Stored data:

(** * The joint action *)

Lemma joint_facts_elem l i :
  i ∈ map fst (flat_map (fun c => match c with JointFactCompletionV2 i v => [(i, v)]
                                  | JointRelationCompletionV2 _ => [] end) l)
  <-> (KIND_fact, i) ∈ map joint_pair l.
Proof.
  induction l as [|[j v|j] l IH]; simpl.
  - split; intros Hi; by apply not_elem_of_nil in Hi.
  - rewrite !elem_of_cons, IH. split; (intros [Heq|]; [left|by right]); [by rewrite Heq|by injection Heq].
  - rewrite elem_of_cons, IH. split; [by right|by intros [[=]|]].
Qed.

Lemma joint_relations_elem l i :
  i ∈ joint_relation_ids l <-> (KIND_relation, i) ∈ map joint_pair l.
Proof.
  unfold joint_relation_ids. induction l as [|[j v|j] l IH]; simpl.
  - split; intros Hi; by apply not_elem_of_nil in Hi.
  - rewrite elem_of_cons, IH. split; [by right|by intros [[=]|]].
  - rewrite !elem_of_cons, IH. split; (intros [Heq|]; [left|by right]); [by rewrite Heq|by injection Heq].
Qed.

Lemma joint_facts_dict l : NoDup (map joint_pair l) ->
  joint_fact_values l = flat_map (fun c => match c with JointFactCompletionV2 i v => [(i, v)]
                                           | JointRelationCompletionV2 _ => [] end) l.
Proof.
  intros Hnd. unfold joint_fact_values. apply dict_by_id. induction l as [|c l IH]; simpl in *; [constructor|].
  apply NoDup_cons in Hnd as [Hc Hnd]. destruct c as [i v|i]; simpl; [|by apply IH].
  constructor; [|by apply IH]. rewrite joint_facts_elem. done.
Qed.

Lemma joint_fact_value l i v : (i, v) ∈ flat_map (fun c => match c with JointFactCompletionV2 i v => [(i, v)]
                                  | JointRelationCompletionV2 _ => [] end) l -> JointFactCompletionV2 i v ∈ l.
Proof.
  intros (c & Hc & Hin)%list_elem_of_In%in_flat_map. destruct c as [j w|j]; simpl in Hin; [|done].
  destruct Hin as [[= -> ->]|[]]. by apply list_elem_of_In.
Qed.

(** What the joint action submits is everything that is required. *)
Lemma joint_covers s0 lg0 q r :
  pack_contract q ->
  structured_applied s0 lg0 q (joint_fact_values (pack_joint_completions q)) (joint_relations q) r ->
  forall g, ~ open_target q (ar_ledger r) g.
Proof.
  intros Hpk [Hf Hrel _ _ _ _ _ _ _ _] [k i] [Hreq Hun]. destruct (pk_joint _ Hpk) as [Hnd Hcov].
  unfold unverified in Hun. apply Hcov in Hreq. destruct k; simpl in Hun; apply Hun.
  - rewrite Hf, elem_of_union, elem_of_list_to_set, joint_facts_dict by done. right. by apply joint_facts_elem.
  - rewrite Hrel, elem_of_union, elem_of_list_to_set. right. unfold joint_relations.
    rewrite elem_of_fromkeys, elem_of_app, joint_relations_elem. by left.
Qed.

Lemma joint_total l resp :
  expression_level l = L0 -> hint_level l = H3 -> turn_id_ok (cr_turn_id resp) = true ->
  same_json_dict (cr_values resp) (joint_completion_values (pack_joint_completions p)) = true ->
  exists t, joint_semantics l p (HomeSnapshot snap) lg resp = Ok t
    /\ ts_understanding_source t = US_structured_joint
    /\ forall g, ~ open_target p (ar_ledger (ts_apply_result t)) g.
Proof.
  intros He Hh Hid Hv. unfold joint_semantics. rewrite He, Hh, Hv.
  cbn [negb orb bool_decide raise_if mbind res_bind decide_rel].
  pose proof (frame_contract _ _ _ Hframe) as Hpk. destruct (pk_joint _ Hpk) as [Hnd Hcov].
  assert (Hjr : forall i, i ∈ joint_relations p ->
    (KIND_relation, i) ∈ required_targets p \/ i ∈ pack_note_relation_ids p).
  { intros i. unfold joint_relations. rewrite elem_of_fromkeys, elem_of_app, joint_relations_elem, Hcov.
    intros [|Hi]; [by left|right]. rewrite sorted_set_elem in Hi.
    apply list_elem_of_In, filter_In in Hi as [Hi _]. by apply list_elem_of_In. }
  destruct (structured_progress_total (HomeSnapshot snap) lg p (joint_fact_values (pack_joint_completions p))
    (joint_relations p) (cr_turn_id resp) SRC_joint) as (r & Hr & Ha); try done; try apply Hframe.
  - by eapply frame_resolves.
  - apply NoDup_fromkeys.
  - rewrite joint_facts_dict by done. intros i v Hi%joint_fact_value. by apply (pk_joint_values _ Hpk).
  - intros i [Hi%required_graph|Hi]%Hjr; [done|]. by apply (proj1 (Forall_forall _ _) (pk_notes _ Hpk)).
  - rewrite Hr. cbn [mbind res_bind]. vm_compute server_understanding. cbn [mbind res_bind].
    eexists. split; [done|]. split; [done|]. by apply (joint_covers (HomeSnapshot snap) lg p).
Qed.

(** * The question on screen *)

Definition screen_of (s : SessionState) (q : QuestionContract) : Prop :=
  match expression_level (ladder s) with
  | L2 => exists plan, plan ∈ hp_l2_plans pack /\ subgoal_id s = l2_plan_id plan
            /\ ic_kind (qc_input q) = IK_CHOICES
            /\ ic_choices (qc_input q) = map (fun c => {| co_id := lc_choice_id c; co_label := lc_label c;
                                          co_image_url := None; co_disabled := None |}) (l2_choices plan)
  | L0 => ic_kind (qc_input q) = IK_JOINT /\ exists a b c, ic_config (qc_input q)
            = CFG_joint a b c (joint_completion_values (pack_joint_completions p))
  | _ => ic_kind (qc_input q) = IK_TEXT
  end.

Lemma screen_shape s q :
  ss_status (outcome s) = ACTIVE -> question_contract s pack lg = Ok (s, q) -> screen_of s q.
Proof.
  intros Hs Hq. unfold question_contract in Hq. rewrite Hs, decide_False in Hq by done.
  unfold screen_of. destruct (targets_from_active_state _ _ _) as [ts|]; [|done].
  cbn [mbind res_bind] in Hq. destruct (expression_level (ladder s)) eqn:El.
  - unfold free_text_question in Hq. case_bool_decide; cbn [mbind res_bind fst snd] in Hq.
    + by injection Hq as _ <-.
    + destruct (hp_l3_plans pack); [done|]. by res_inv.
  - unfold l3_question in Hq. by res_inv.
  - destruct (l2_plan_for_targets pack ts) as [plan|] eqn:Ep; [|done]. cbn [mbind res_bind] in Hq.
    destruct (first_slot _ _) as [slot|]; [|done]. cbn [mbind res_bind] in Hq. injection Hq as Hsub <-.
    exists plan. apply (f_equal subgoal_id) in Hsub. simpl in Hsub. split; [|done].
    unfold l2_plan_for_targets in Ep. destruct (find_first _ _) as [x|] eqn:Ef; [|done].
    injection Ep as ->. by apply find_first_Some in Ef as [? _].
  - unfold free_text_question in Hq. case_bool_decide; cbn [mbind res_bind fst snd] in Hq.
    + by injection Hq as _ <-.
    + destruct (hp_l3_plans pack); [done|]. by res_inv.
  - destruct (slot_for_purpose pack l0_intro) as [intro|]; [|done].
    cbn [mbind res_bind] in Hq. destruct (slot_for_purpose pack l0_action) as [action|]; [|done].
    cbn [mbind res_bind] in Hq. injection Hq as _ <-. simpl. split; [done|]. by do 3 eexists.
Qed.

(** A choice admitted by the gate is a choice of the plan on screen. *)
Lemma gate_choice plan input id resp :
  ic_kind input = IK_CHOICES ->
  ic_choices input = map (fun c => {| co_id := lc_choice_id c; co_label := lc_label c;
                                      co_image_url := None; co_disabled := None |}) (l2_choices plan) ->
  gate input id resp = Ok tt -> cr_type resp <> RT_NO_RESPONSE ->
  cr_type resp = RT_CHOICE /\ exists c, c ∈ l2_choices plan /\ cr_choice_ids resp = [lc_choice_id c].
Proof.
  intros Hk Hc Hg Hn. unfold gate in Hg. destruct (raise_if (negb (bool_decide _)) _); [|done].
  cbn [mbind res_bind] in Hg. rewrite Hk in Hg. unfold response_matches_input in Hg.
  destruct (cr_type resp) eqn:Et; try done. split; [done|]. unfold validate_response_payload in Hg.
  rewrite Et, Hk in Hg. cbn [negb bool_decide decide_rel raise_if mbind res_bind andb] in Hg. simpl in Hg.
  destruct (cr_choice_ids resp) as [|i [|]]; [done| |done]. apply raise_if_Ok, negb_false_iff, memb_spec in Hg.
  rewrite Hc in Hg. apply list_elem_of_fmap in Hg as (o & -> & Ho).
  apply list_elem_of_In, filter_In in Ho as [Ho _]. apply list_elem_of_In, list_elem_of_fmap in Ho as (c & -> & Hin).
  exists c. split; [done|]. done.
Qed.

Lemma gate_joint input id resp a b c e :
  ic_kind input = IK_JOINT -> ic_config input = CFG_joint a b c e ->
  gate input id resp = Ok tt -> cr_type resp <> RT_NO_RESPONSE ->
  cr_type resp = RT_ACTION /\ same_json_dict (cr_values resp) e = true.
Proof.
  intros Hk Hc Hg Hn. unfold gate in Hg. destruct (raise_if (negb (bool_decide _)) _); [|done].
  cbn [mbind res_bind] in Hg. rewrite Hk in Hg. unfold response_matches_input in Hg.
  destruct (cr_type resp) eqn:Et; try done. split; [done|]. unfold validate_response_payload in Hg.
  rewrite Et, Hk, Hc in Hg. simpl in Hg. by apply raise_if_Ok, negb_false_iff in Hg.
Qed.

Lemma gate_text input id resp :
  ic_kind input = IK_TEXT -> gate input id resp = Ok tt -> cr_type resp <> RT_NO_RESPONSE ->
  cr_type resp = RT_TEXT.
Proof.
  intros Hk Hg Hn. unfold gate in Hg. destruct (raise_if (negb (bool_decide _)) _); [|done].
  cbn [mbind res_bind] in Hg. rewrite Hk in Hg. unfold response_matches_input in Hg.
  by destruct (cr_type resp) eqn:Et.
Qed.

Lemma gate_turn input id resp : gate input id resp = Ok tt -> cr_turn_id resp = id.
Proof.
  unfold gate. destruct (raise_if (negb (bool_decide (id = _))) _) eqn:E; [|done]. intros _.
  by apply raise_if_Ok, negb_false_iff, bool_decide_eq_true in E.
Qed.

(** The pack and the environment of a turn: what [interpret_total] needs. *)
Record turn_inputs (gw : nat -> UnderstandingRequestV2 -> GatewayOutcome) (resp : ChildResponse)
    (pq : string) : Prop := {
  ti_ready : engine_ready pack = true;
  ti_room : roomy lg;
  ti_gateway k : gateway_ok (gw k);
  ti_response : child_response_ok resp;
  ti_question : 1 <= py_len pq
}.

Lemma interpret_total gw s turn resp pq recent :
  session_ok pack s turn snap lg -> ss_status (outcome s) = ACTIVE -> turn_inputs gw resp pq ->
  gate (tc_input turn) (tc_turn_id turn) resp = Ok tt ->
  exists t, interpret_execution gw s pack snap lg resp pq recent = Ok t.
Proof.
  intros Hk Hs [Hready Hroom Hgw Hresp Hpq] Hg. apply andb_true_iff in Hready as [_ Hfit].
  destruct (sk_screen _ _ _ _ _ Hk) as (q & Hq & Hin). rewrite Hin in Hg.
  pose proof (sk_id _ _ _ _ _ Hk) as Hid. rewrite <- (gate_turn _ _ _ Hg) in Hid.
  pose proof (screen_shape s q Hs Hq) as Hscreen. unfold interpret_execution.
  destruct (decide (cr_type resp = RT_NO_RESPONSE)) as [Hno|Hno].
  { rewrite Hno. apply no_response_total. }
  unfold screen_of in Hscreen. destruct (expression_level (ladder s)) eqn:El.
  1,2,4: pose proof (gate_text _ _ _ Hscreen Hg Hno) as Ht; rewrite Ht;
    match goal with |- context [targets_from_active_state ?lv _ _] =>
      destruct (active_targets pack snap lg Hframe lv) as (ts & Hts & _ & Hnil) end;
    rewrite Hts; cbn [mbind res_bind]; apply text_total; try done;
    eapply active_askable; [exact Hts|]; intros Hn; pose proof (sk_outcome _ _ _ _ _ Hk) as Ho;
    unfold outcome_ok in Ho; rewrite Hs in Ho; destruct Ho as [[t0 Ht0] _]; by apply (Hnil Hn t0).
  - destruct Hscreen as (plan & Hp & Hsub & Hkind & Hch).
    destruct (gate_choice plan _ _ _ Hkind Hch Hg Hno) as (Ht & c & Hc & Hids). rewrite Ht, Hsub.
    destruct (choice_total plan c resp Hp Hc Hids Hid) as (u & r & Ht' & _). eauto.
  - destruct Hscreen as (Hkind & a & b & c & Hcfg).
    destruct (gate_joint _ _ _ _ _ _ _ Hkind Hcfg Hg Hno) as [Ht Hv]. rewrite Ht.
    destruct (joint_total (ladder s) resp) as (t & Ht' & _); try done; [|eauto].
    pose proof (sk_ladder _ _ _ _ _ Hk) as ((_ & Hl) & _). by apply Hl.
Qed.

(** * Composing the answer *)

Lemma verified_fact_known i : is_Some (verified_facts lg !! i) -> exists f, facts_by_id p i = Some f.
Proof.
  intros Hi%elem_of_dom. pose proof (ef_bound _ _ _ Hframe) as Hb.
  apply binding_spec in Hb as (_ & Hf & _). apply facts_by_id_is_Some, Hf, Hi.
Qed.

Lemma verified_relation_known i :
  is_Some (verified_relations lg !! i) -> exists r, relations_by_id p i = Some r.
Proof.
  intros Hi%elem_of_dom. pose proof (ef_bound _ _ _ Hframe) as Hb.
  apply binding_spec in Hb as (_ & _ & Hr & _). apply relations_by_id_is_Some, Hr, Hi.
Qed.

Lemma final_total : exists f, final_answer_fact pack = Ok f.
Proof.
  destruct (hk_final _ (frame_home _ _ _ Hframe)) as [f Hf]. exists f. unfold final_answer_fact. by rewrite Hf.
Qed.

Lemma sync_total : exists v, sync_legacy_slots pack lg = Ok v.
Proof.
  unfold sync_legacy_slots. destruct final_total as [f ->]. cbn [mbind res_bind].
  assert (exists a : gmap string pyvalue,
    (if bool_decide (is_Some (verified_facts lg !! cf_fact_id f)) then
       fact ← or_raise (facts_by_id p (cf_fact_id f)) (KeyError (cf_fact_id f));
       Ok {["answer" := primitive (fact_value fact)]} else Ok ∅) = Ok a) as [a ->].
  { case_bool_decide as Hv; [|eauto]. destruct (verified_fact_known _ Hv) as [g ->]. simpl. eauto. }
  cbn [mbind res_bind]. destruct (verified_required_relations p lg) as [|i l] eqn:E; [eauto|].
  assert (i ∈ verified_required_relations p lg) as Hi by (rewrite E; left).
  apply list_elem_of_In, filter_In in Hi as [_ Hi%bool_decide_eq_true].
  destruct (verified_relation_known _ Hi) as [r ->]. simpl. eauto.
Qed.

Lemma completion_facts_total : exists d, completion_facts pack lg = Ok d.
Proof.
  unfold completion_facts. cbn zeta.
  destruct (foldM_total (completion_fact_step p lg) (fun _ => True) (required_fact_ids (pack_completion p)) ∅)
    as (d1 & -> & _); [|done|].
  { intros d i _ _. unfold completion_fact_step. destruct (verified_facts lg !! i) eqn:E; [|eauto].
    destruct (verified_fact_known i) as [g ->]; [eauto|]. simpl. eauto. }
  cbn [mbind res_bind].
  destruct (foldM_total (completion_relation_step p lg) (fun _ => True)
    (required_relation_ids (pack_completion p)) d1) as (d2 & -> & _); [|done|].
  { intros d i _ _. unfold completion_relation_step. destruct (verified_relations lg !! i) eqn:E; [|eauto].
    destruct (verified_relation_known i) as [g ->]; [eauto|]. simpl. eauto. }
  cbn [mbind res_bind]. destruct final_total as [f ->]. cbn [mbind res_bind].
  destruct (required_relation_ids (pack_completion p)) as [|i l]; [eauto|].
  destruct (verified_relations lg !! i) eqn:E; [|eauto].
  destruct (verified_relation_known i) as [g ->]; [eauto|]. simpl. eauto.
Qed.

[PROBLEM TO WORK ON]
Every line from the one containing "destruct (required_relation_ids (pack_completion" through the last line of the entries should be output exactly; nothing else belongs in the reply.

[REPLY]
  destruct (required_relation_ids (pack_completion p)) as [|i l]; [eauto|].
  destruct (verified_relations lg !! i) eqn:E; [|eauto].
  destruct (verified_relation_known i) as [g ->]; [eauto|]. simpl. eauto.
Qed.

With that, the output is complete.